Industrial-Strength Formally Certified SAT Solving

TL;DR

This paper introduces an industrial-strength, formally certified SAT solving approach that combines untrusted solvers with a verified proof checker, ensuring correctness for safety-critical applications while maintaining practical performance.

Contribution

It presents a fully automated, standalone certified SAT checker extracted from formal Coq proofs, enabling reliable verification in industrial contexts without relying on interactive theorem proving.

Findings

The certified checker is formally verified in Coq.

It is significantly faster than previous certified checkers based on interactive theorem provers.

The system effectively verifies industrial SAT benchmarks from the SAT Race Competition.

Abstract

Boolean Satisfiability (SAT) solvers are now routinely used in the verification of large industrial problems. However, their application in safety-critical domains such as the railways, avionics, and automotive industries requires some form of assurance for the results, as the solvers can (and sometimes do) have bugs. Unfortunately, the complexity of modern, highly optimized SAT solvers renders impractical the development of direct formal proofs of their correctness. This paper presents an alternative approach where an untrusted, industrial-strength, SAT solver is plugged into a trusted, formally certified, SAT proof checker to provide industrial-strength certified SAT solving. The key novelties and characteristics of our approach are (i) that the checker is automatically extracted from the formal development, (ii), that the combined system can be used as a standalone executable program independent of any supporting theorem prover, and (iii) that the checker certifies any SAT solver respecting the agreed format for satisfiability and unsatisfiability claims.
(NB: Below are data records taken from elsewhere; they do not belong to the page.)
(** The enqueue of step 0 with its effects. *)
Lemma enqueue_step_result q pl opts e record job_id (k : result WfError (EnqueueResult * list EnqueueResult) → Wf SubmitOutcome)
    w res w' :
  q = queue_name → opt_count_wait opts = None → opt_dedup_key opts = Some (step_dedup_key r 0) →
  opt_id_override opts = Some job_id →
  drr_run_id record = r → drr_input_hash record = hash_input (rs_input spec) →
  drr_cancel_request record = request → submission_of_job job_id = Some (drr_submission_id record) →
  match ro_owner (rs_options spec) with
  | Some o => open_owned_submission o = Ok () ∧ ∃ w w',
      owned_submission_effects (submission_effects r (rs_effects spec) record job_id mb) o r w = (Ok e, w')
  | None => e = submission_effects r (rs_effects spec) record job_id mb
  end →
  (∀ w1, k (Ok (New job_id, [])) w1 = (Ok (mkSubmitOutcome r true job_id), w1)) →
  (∀ i rs, k (Ok (New i, rs)) = k (Ok (New i, []))) →
  (∀ i rs w1 res w2, k (Ok (AlreadyEnqueued i, rs)) w1 = (res, w2) → passes w1 w2 ∧
     ∀ o, res = Ok o → o = mkSubmitOutcome r false i) →
  (∀ e0 w1, ∃ e1, k (Err e0) w1 = (Err e1, w1) ∧ (wf_not_storage e1 → wf_not_storage e0)) →
  (enqueued ← eio_try (lift_q (yield ≫= λ _, enqueue_with_effects q pl opts e)); k enqueued) w = (res, w') →
  result_of w res w'.
Proof using Type* SA SR.
  intros -> Hcw Hdk Hid Hr Hh Hc Hs Ho Hnew Hrs Hdup Hfail H.
  apply checked_effects in Hspec as [Hk _].
  unfold mbind at 1, EIO_bind at 1, eio_try, lift_q, map_err in H.
  unfold mbind at 1, EIO_bind at 1 in H. destruct (yield w) as [[u|e0] w1] eqn:Ey;
    [|by unfold yield, io_modify in Ey]. apply yield_passes in Ey.
  eapply result_around; [exact Ey|].
  destruct (enqueue_with_effects queue_name pl opts e w1) as [[[[i|i] rs]|err] w2] eqn:E.
  - apply enqueue_with_effects_kv in E as (qn & Hq & Hi & He); [|done]. rewrite (Hi _ Hid), Hrs, Hnew in H.
    injection H as <- <-. split; [done|]. cbn. eapply effect_mono; [|exact He]. intros m m' (Hd & Hf & Hkv).
    by eapply submitted_applied; [..|exact Ho|exact Hq|by apply Hd|exact Hf|exact Hkv].
  - apply enqueue_with_effects_kv in E as (qn & Hq & Hn); [|done].
    apply Hdup in H as [Hp H]. destruct res as [o|e1]; cbn.
    + rewrite (H o eq_refl). split; [done|]. right. right.
      destruct Hn as (w3 & ? & (dk & b & E & Hb & Hu) & ?). rewrite Hdk in E. injection E as <-.
      exists w3. split; [done|]. split; [by exists qn, b|by etrans].
    + intros _. etrans; [by eapply no_effect_passes|done].
  - destruct (Hfail (WfQueue err) w2) as (e1 & Hk1 & Hn). rewrite Hk1 in H. injection H as <- <-.
    cbn. intros Hne. eapply enqueue_with_effects_failed; [exact E|]. by apply Hn in Hne.
Qed.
The core of the system is a certified checker for unsatisfiability claims that is formally designed and verified in Coq. We present its formal design and outline the correctness proofs. The actual standalone checker is automatically extracted from the the Coq development. An evaluation of the certified checker on a representative set of industrial benchmarks from the SAT Race Competition shows that, albeit it is slower than uncertified SAT checkers, it is significantly faster than certified checkers implemented on top of an interactive theorem prover.